Start at the line with "a missing value (NaN)" in the records below, stop at the line with "and is a parameter here.", and return every line in that span exactly, the two end lines included.

━━━ Supplied records

(** The question a label stands for. *)
Definition question_of (label : text) : QuerySpec := mk_query (prepare_host label record_type) record_type.

(** ** Calls keep their place *)

Record kept (c : nat) (x x' : call) (a : Calls.action) : Prop := {
  kp_asked : asked x' = asked x;
  kp_over : over (Calls.at_pc x) = true -> x' = x;
  kp_abandoned : Calls.at_pc x' = Abandoned -> Calls.at_pc x = Abandoned \/ a = Abandon c;
}.

Lemma kept_same c x a : kept c x x a.
Proof. split; auto. Qed.

Lemma goto_kept c c' q p x k a y :
  calls k !! c' = Some y -> q = asked y -> over (Calls.at_pc y) = false ->
  (p = Abandoned -> a = Abandon c') -> calls k !! c = Some x ->
  exists x', <[c' := mk_call q p]> (calls k) !! c = Some x' /\ kept c x x' a.
Proof.
  intros Hy -> Ho Hp Hx. destruct (decide (c' = c)) as [->|Hne].
  - rewrite list_lookup_insert_eq by (by eapply lookup_lt_Some). eexists. split; [done|].
    assert (y = x) as -> by congruence. split; [done|by rewrite Ho|]. simpl. auto.
  - rewrite list_lookup_insert_ne by done. exists x. split; [done|apply kept_same].
Qed.

Lemma call_kept a k k' c x :
  Calls.perform config a k = Some k' -> calls k !! c = Some x ->
  exists x', calls k' !! c = Some x' /\ kept c x x' a.
Proof.
  intros Hp Hx. destruct a as [host rt|c'|c'|a]; cbn [Calls.perform] in Hp.
  - injection Hp as <-. exists x. split; [by apply lookup_app_l_Some|apply kept_same].
  - unfold Calls.advance in Hp. apply bind_Some in Hp as ([q p] & Hc & Hp). cbn [asked Calls.at_pc] in Hp.
    destruct p as [|i|i id|v n|r n| |]; try discriminate Hp.
    + destruct (look_up _ _ _ _) as [cache' hit]. injection Hp as <-. cbn.
      eapply goto_kept; [exact Hc|done..| |done]. by destruct hit.
    + destruct (closed (fleet k)); [|apply bind_Some in Hp as (f & _ & Hp)]; injection Hp as <-;
        cbn; eapply goto_kept; try exact Hc; try done.
    + apply bind_Some in Hp as (r & _ & [= <-]). cbn. eapply goto_kept; [exact Hc|done..| |done].
      unfold after. repeat case_match; done.
    + destruct (conclude _ _ _ _ _) as [[sh r]|]; injection Hp as <-; cbn;
        (eapply goto_kept; [exact Hc|done..]).
  - apply bind_Some in Hp as (y & Hc & Hp).
    assert (Ho : over (Calls.at_pc y) = false) by (by destruct (Calls.at_pc y)).
    assert (k' = goto_pc c' (asked y) Abandoned k) as -> by (destruct (Calls.at_pc y); by simplify_eq).
    cbn. by eapply goto_kept.
  - exists x. split; [|apply kept_same].
    assert (calls k' = calls k) as -> by (destruct a; try done; by apply bind_Some in Hp as (f & _ & [= <-])).
    done.
Qed.

(** ** The invariant *)

Definition entrusted k (x : text * nat) : Prop :=
  exists y, calls k !! x.2 = Some y /\ asked y = question_of x.1 /\ Calls.at_pc y <> Abandoned.
(** * Post-double-selection LASSO and X-Learner of [analysis_ml_methods.py]

    A shallow embedding of the two estimation stages of the script
    (STEP 2, lines 113-237, and STEP 3, lines 239-425), of the parts of
    STEP 1 that prepare their columns (lines 51-68 and 97-107), and the
    properties of them that the specification states.

    Numbers.  numpy's float64 values are modelled by exact rationals [Q];
    a missing value (NaN) of a data-frame cell is [None].  Rounding is not
    modelled; where a test of the script can turn on it (the test
    [std() == 0] of line 149) the test is also given as a parameter
    ([control_cols_by]).  Square roots do not exist in [Q]: every quantity that needs
    one (standard errors, [np.std], the scaler) is computed by the library
    and is a parameter here.

    Libraries.  scikit-learn, statsmodels and the numpy random generator
    are not part of the source; the record [Library] holds the calls the
    script makes.  Every theorem holds for every library; where a
    theorem needs a contract of a library, the contract is a premise. *)

From Stdlib Require Import String Ascii QArith Qabs Qminmax Lia Lqa ZArith Bool Arith.
From Stdlib Require Import DecimalString DecimalNat SetoidList.
From Stdlib Require Import List Sorted Permutation.
Import ListNotations.

Local Open Scope string_scope.
Local Open Scope Q_scope.

Set Warnings "-abstract-large-number".

(** ** numpy helpers *)

Definition Qlt_bool (x y : Q) : bool := negb (Qle_bool y x).

Definition Qsum (l : list Q) : Q := fold_right Qplus 0 l.

Definition Qlen {A} (l : list A) : Q := inject_Z (Z.of_nat (length l)).

(** Elementwise binary operation on two arrays of one shape. *)
Fixpoint zip_with {A B C} (f : A -> B -> C) (a : list A) (b : list B) : list C :=
  match a, b with
  | x :: a', y :: b' => f x y :: zip_with f a' b'
  | _, _ => []
  end.

(** [a[mask]]: boolean-mask indexing. *)
Fixpoint compress {A} (mask : list bool) (a : list A) : list A :=
  match mask, a with
  | m :: mask', x :: a' => if m then x :: compress mask' a' else compress mask' a'
  | _, _ => []
  end.

(** [np.where(p(a))[0]]: the positions at which [p] holds, ascending. *)
Fixpoint where_from (i : nat) (p : Q -> bool) (a : list Q) : list nat :=
  match a with
  | [] => []
  | c :: a' => if p c then i :: where_from (S i) p a' else where_from (S i) p a'
  end.

Definition np_where (p : Q -> bool) (a : list Q) : list nat := where_from 0 p a.

(** [np.unique]: the sorted distinct values. *)
Fixpoint insert_uniq (x : nat) (l : list nat) : list nat :=
  match l with
  | [] => [x]
  | y :: l' =>
      if (x <? y)%nat then x :: l
      else if (x =? y)%nat then l
      else y :: insert_uniq x l'
  end.

Definition np_unique (l : list nat) : list nat := fold_right insert_uniq [] l.

(** [np.union1d(a, b)] is [unique(concatenate((a, b)))]. *)
Definition np_union1d (a b : list nat) : list nat := np_unique (a ++ b).

(** [np.mean]; NaN ([None]) on an empty array. *)
Definition np_mean (a : list Q) : option Q :=
  match a with
  | [] => None
  | _ => Some (Qsum a / Qlen a)
  end.

(** ** Data frames *)

Inductive dtype : Set :=
  | int8 | int16 | int32 | int64 | float32 | float64 | bool_ | object_ | category.

Definition dtype_eqb (a b : dtype) : bool :=
  match a, b with
  | int8, int8 | int16, int16 | int32, int32 | int64, int64
  | float32, float32 | float64, float64 | bool_, bool_
  | object_, object_ | category, category => true
  | _, _ => false
  end.

(** [np.dtype(s)] for the strings the script compares with; ['int'] and
    ['float'] are the platform's 64-bit types. *)
Definition np_dtype (s : string) : option dtype :=
  if s =? "int64" then Some int64
  else if s =? "float64" then Some float64
  else if s =? "int32" then Some int32
  else if s =? "float32" then Some float32
  else if s =? "int" then Some int64
  else if s =? "float" then Some float64
  else None.

(** [d in l] for a dtype [d] and a list of dtype names. *)
Definition dtype_in (d : dtype) (l : list string) : bool :=
  existsb (fun s => match np_dtype s with
                    | Some d' => dtype_eqb d d'
                    | None => false
                    end) l.

(** [pd.api.types.is_numeric_dtype]. *)
Definition is_numeric_dtype (d : dtype) : bool :=
  match d with
  | object_ | category => false
  | _ => true
  end.

(** A cell: a number, or [None] for a missing value.  A cell of a column
    that is not numeric is kept as a numeric code. *)
Definition cell : Type := option Q.

(** A frame is its column labels with their dtypes and its rows, in
    order.  A row shorter than the header reads as missing values, so
    every frame is rectangular. *)
Record frame : Type := Frame {
  header : list (string * dtype);
  body : list (list cell)
}.

Definition columns (df : frame) : list string := map fst (header df).

Definition len (df : frame) : nat := length (body df).

Fixpoint index_of (c : string) (names : list string) : option nat :=
  match names with
  | [] => None
  | x :: names' =>
      if c =? x then Some 0%nat
      else match index_of c names' with
           | Some j => Some (S j)
           | None => None
           end
  end.

Definition cells_at (df : frame) (j : nat) : list cell :=
  map (fun row => nth j row None) (body df).

(** A column: its dtype and its cells. *)
Record series : Type := Series { s_dtype : dtype; s_cells : list cell }.

(** [df[c]] *)
Definition get (df : frame) (c : string) : option series :=
  match index_of c (columns df) with
  | Some j => Some (Series (snd (nth j (header df) (c, object_))) (cells_at df j))
  | None => None
  end.

Definition mem (c : string) (l : list string) : bool := existsb (String.eqb c) l.

Definition isna (x : cell) : bool :=
  match x with None => true | Some _ => false end.

(** [s.isna().any()] *)
Definition isna_any (s : series) : bool := existsb isna (s_cells s).

(** [s.notna().all()] *)
Definition notna_all (s : series) : bool := forallb (fun x => negb (isna x)) (s_cells s).

(** The values present in a column ([skipna=True]). *)
Fixpoint present (cells : list cell) : list Q :=
  match cells with
  | [] => []
  | Some x :: cells' => x :: present cells'
  | None :: cells' => present cells'
  end.

(** The sample variance (ddof = 1) of pandas' [nanvar]: the mean, the
    squared deviations from it, their sum over [count - 1]; NaN when
    [count <= 1]. *)
Definition nanvar (xs : list Q) : option Q :=
  if (length xs <=? 1)%nat then None
  else
    let avg := Qsum xs / Qlen xs in
    Some (Qsum (map (fun x => (avg - x) * (avg - x)) xs) / (Qlen xs - 1)).

(** [s.std() == 0], in exact arithmetic.  [std] is the square root of
    [nanvar], which is zero exactly when the variance is; a NaN is not
    equal to zero.  pandas computes in float64, where a rounded mean can
    leave a tiny nonzero deviation on a constant column. *)
Definition std_eq_0 (s : series) : bool :=
  match nanvar (present (s_cells s)) with
  | Some v => Qeq_bool v 0
  | None => false
  end.
(** * Goose Retro BBS: a shallow embedding of [terminal-bbs/bbs.py]

    The development models the line-oriented bulletin-board server of the
    repository: the three JSON stores, the process-wide presence set
    [ONLINE], and the per-connection [Session] with its login, menu,
    message-board and bulletin handlers.  Python values are modelled as
    follows.

    - [str] is [string]; the alphabet is ASCII, which is what a terminal
      client sends.  [str.strip], [str.lower] and [int] are written out
      on that alphabet.
    - the users dictionary is a [gmap string user], the message and
      bulletin lists are [list]s, the presence set is a [gset string].
    - a JSON file is an [option]: [None] when the file does not exist.
    - coroutines become functions in a state-and-exception monad [M]
      over the shared [World] and the connection's [Session].
      Sessions are run one handler at a time: another session takes
      over from the world the first one left ([on_world]).
      Interleavings inside a handler, at its awaits, are not modelled.
    - the client's input is the list [reader] of the lines that
      [readline] returns, one per call (an end of file is the empty
      line); when the list is exhausted the connection is reset and
      [readline] raises [ConnectionResetError].  Writing never fails.
    - the [while] loops take a fuel argument; every iteration reads at
      least one line, so fuel above the number of pending lines is
      always enough ([handle_client_total]). *)

From stdpp Require Import gmap strings list sorting pretty.
From Stdlib Require Import ZArith Ascii.
From Stdlib Require OrderedTypeEx.

Local Open Scope string_scope.

(** ** Python strings *)

Module PyStr.

Definition nl : string := String (ascii_of_nat 10) "".
Definition esc : string := String (ascii_of_nat 27) "".

(** [bool(s)] for a string: non-empty. *)
Definition truthy (s : string) : bool :=
  match s with "" => false | _ => true end.

(** [c.isspace()] on ASCII: tab, newline, vertical tab, form feed,
    carriage return, the four separators 0x1c..0x1f, and space. *)
Definition isspace (c : ascii) : bool :=
  let n := nat_of_ascii c in
  ((9 <=? n)%nat && (n <=? 13)%nat) || ((28 <=? n)%nat && (n <=? 32)%nat).
Definition balanced (tr : list port_ev) : Prop :=
  count_ev EOpen tr = count_ev EClose tr.

End SerialScope.

(* ------------------------------------------------------------------ *)
(** * hardware.py: port location and driver rebind                    *)
(* ------------------------------------------------------------------ *)

Module Hardware.

Local Open Scope string_scope.

Definition slash : ascii := "/"%char.

(** [p.rfind('/')]: [Some (head, tail)] with [head] ending in the last
    ['/'] and [tail] after it; [None] without a ['/']. *)
Fixpoint rsplit_slash (s : string) : option (string * string) :=
  match s with
  | EmptyString => None
  | String c r =>
      match rsplit_slash r with
      | Some (h, t) => Some (String c h, t)
      | None => if Ascii.eqb c slash then Some (String c EmptyString, r) else None
      end
  end.

Fixpoint all_slashes (s : string) : bool :=
  match s with
  | EmptyString => true
  | String c r => Ascii.eqb c slash && all_slashes r
  end.

Fixpoint drop_while (f : ascii -> bool) (l : list ascii) : list ascii :=
  match l with
  | [] => []
  | c :: r => if f c then drop_while f r else l
  end.

(** [s.rstrip('/')]. *)
Definition rstrip_slash (s : string) : string :=
  string_of_list_ascii
    (rev (drop_while (fun c => Ascii.eqb c slash) (rev (list_ascii_of_string s)))).

(** [posixpath.basename]. *)
Definition basename (p : string) : string :=
  match rsplit_slash p with Some (_, t) => t | None => p end.

(** [posixpath.dirname]. *)
Definition dirname (p : string) : string :=
  match rsplit_slash p with
  | None => ""
  | Some (h, _) => if all_slashes h then h else rstrip_slash h
  end.

Definition ends_with_slash (s : string) : bool :=
  match rsplit_slash s with Some (_, "") => true | _ => false end.

(** [posixpath.join(a, b)]. *)
Definition path_join (a b : string) : string :=
  match b with
  | String c _ => if Ascii.eqb c slash then b
                  else if (a =? "") || ends_with_slash a then a ++ b else a ++ "/" ++ b
  | EmptyString => if (a =? "") || ends_with_slash a then a else a ++ "/"
  end.

(** The file system as hardware.py sees it. *)
Record sysfs := {
  path_exists : string -> bool;     (* os.path.exists *)
  realpath : string -> string;      (* os.path.realpath *)
  write_ok : string -> bool         (* open(p, 'w').write(...) succeeds *)
}.

(** [_get_usb_bus_path_for_tty(port)], lines 11-26. *)
Definition get_usb_bus_path_for_tty (fs : sysfs) (port : string) : option string :=
  if (port =? "") || negb (path_exists fs port) then None
  else
    let base := basename port in
    let device_link := path_join (path_join "/sys/class/tty" base) "device" in
    if negb (path_exists fs device_link) then None
    else
      let real := realpath fs device_link in
      let parent := dirname real in
      let device_dir := dirname parent in
      Some (basename device_dir).

Definition CP210X_DRIVER := "/sys/bus/usb/drivers/cp210x".

Fixpoint has_char (c : ascii) (s : string) : bool :=
  match s with
  | EmptyString => false
  | String d r => Ascii.eqb c d || has_char c r
  end.

(** [try_reset_serial_port(port)], lines 29-51: the result and the
    successful writes [(path, data)], in order. *)
Definition try_reset_serial_port (fs : sysfs) (port : string)
    : bool * list (string * string) :=
  match get_usb_bus_path_for_tty fs port with
  | None => (false, [])
  | Some bus_path =>
      if (bus_path =? "") || has_char ":"%char bus_path then (false, [])
      else
        let unbind := path_join CP210X_DRIVER "unbind" in
        let bind := path_join CP210X_DRIVER "bind" in
        if negb (path_exists fs unbind) || negb (path_exists fs bind) then (false, [])
        else if negb (write_ok fs unbind) then (false, [])
        else if negb (write_ok fs bind) then (false, [(unbind, bus_path)])
        else (true, [(unbind, bus_path); (bind, bus_path)])
  end.

(** [str.strip()] on 8-bit text: the characters for which [isspace()] holds. *)
Definition is_space (c : ascii) : bool :=
  let n := nat_of_ascii c in
  (Nat.leb 9 n && Nat.leb n 13) || (Nat.leb 28 n && Nat.leb n 32)
  || Nat.eqb n 133 || Nat.eqb n 160.

Definition strip (s : string) : string :=
  let l := drop_while is_space (list_ascii_of_string s) in
  string_of_list_ascii (rev (drop_while is_space (rev l))).

(** [fnmatch] of ['<dir>/<prefix>*'] as [glob] does it: the rest after the
    prefix holds no ['/']. *)
Fixpoint strip_prefix (pfx s : string) : option string :=
  match pfx, s with
  | EmptyString, _ => Some s
  | String a pfx', String b s' => if Ascii.eqb a b then strip_prefix pfx' s' else None
  | String _ _, EmptyString => None
  end.

Definition glob_match (pfx p : string) : bool :=
  match strip_prefix pfx p with
  | Some rest => negb (has_char slash rest)
  | None => false
  end.

(** [sorted(...)] on strings (Python compares code points; on 8-bit text
    this is [String.compare]).  Any stable sort gives this same list. *)
Fixpoint insert_sorted (x : string) (l : list string) : list string :=
  match l with
  | [] => [x]
  | y :: l' => if String.leb x y then x :: y :: l' else y :: insert_sorted x l'
  end.

Fixpoint sort_strings (l : list string) : list string :=
  match l with
  | [] => []
  | x :: l' => insert_sorted x (sort_strings l')
  end.

(** The devices: [SERIAL_PORT] in the environment and the existing paths. *)
Record dev_env := {
  serial_port_env : option string;
  existing : list string
}.

Definition dev_exists (d : dev_env) (p : string) : bool :=
  existsb (String.eqb p) (existing d).

Definition glob (d : dev_env) (pfx : string) : list string :=
  List.filter (glob_match pfx) (existing d).

Definition priority_ports : list string :=
  ["/dev/ttyUSB0"; "/dev/ttyUSB1"; "/dev/ttyACM0"; "/dev/ttyACM1"].
(** * simple_online_shop: the cart logic of [simple_shop.py]

    A shallow embedding of the backend functions of [src/simple_shop.py]
    (lines 7-115: [PRODUCTS], [show_products], [find_cart_item],
    [add_to_cart], [view_cart], [remove_from_cart], [calculate_total],
    [checkout]) and the properties the specification states about them.

    Modelling choices.
    - Python's [int] is unbounded: product ids, quantities and prices are [Z].
    - [PRODUCTS] is a Python [dict]; iteration follows insertion order, so
      it is an association list with unique keys and a lookup function.
    - The cart is a Python list of dicts with the two keys ["product_id"]
      and ["quantity"]: a list of records.  The functions mutate the list
      they are given; here they take the cart and return the new cart next
      to their Python return value.
    - [find_cart_item] returns a reference to a dict that sits in the list.
      Every dict of the cart is created by [add_to_cart] (line 55) and is
      stored once, so a reference is the position of the dict in the list;
      [find_cart_item] returns the position together with the dict found
      there.
    - [list.remove(x)] removes the first element equal ([==]) to [x] and
      raises [ValueError] when there is none: [list_remove] returns an
      [option], and so does [remove_from_cart], the only caller. *)

From stdpp Require Import base numbers list strings.
From Stdlib Require Import Sorted.

Local Open Scope Z_scope.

━━━━━━

=== Your response ===
    a missing value (NaN) of a data-frame cell is [None].  Rounding is not
    modelled; where a test of the script can turn on it (the test
    [std() == 0] of line 149) the test is also given as a parameter
    ([control_cols_by]).  Square roots do not exist in [Q]: every quantity that needs
    one (standard errors, [np.std], the scaler) is computed by the library
    and is a parameter here.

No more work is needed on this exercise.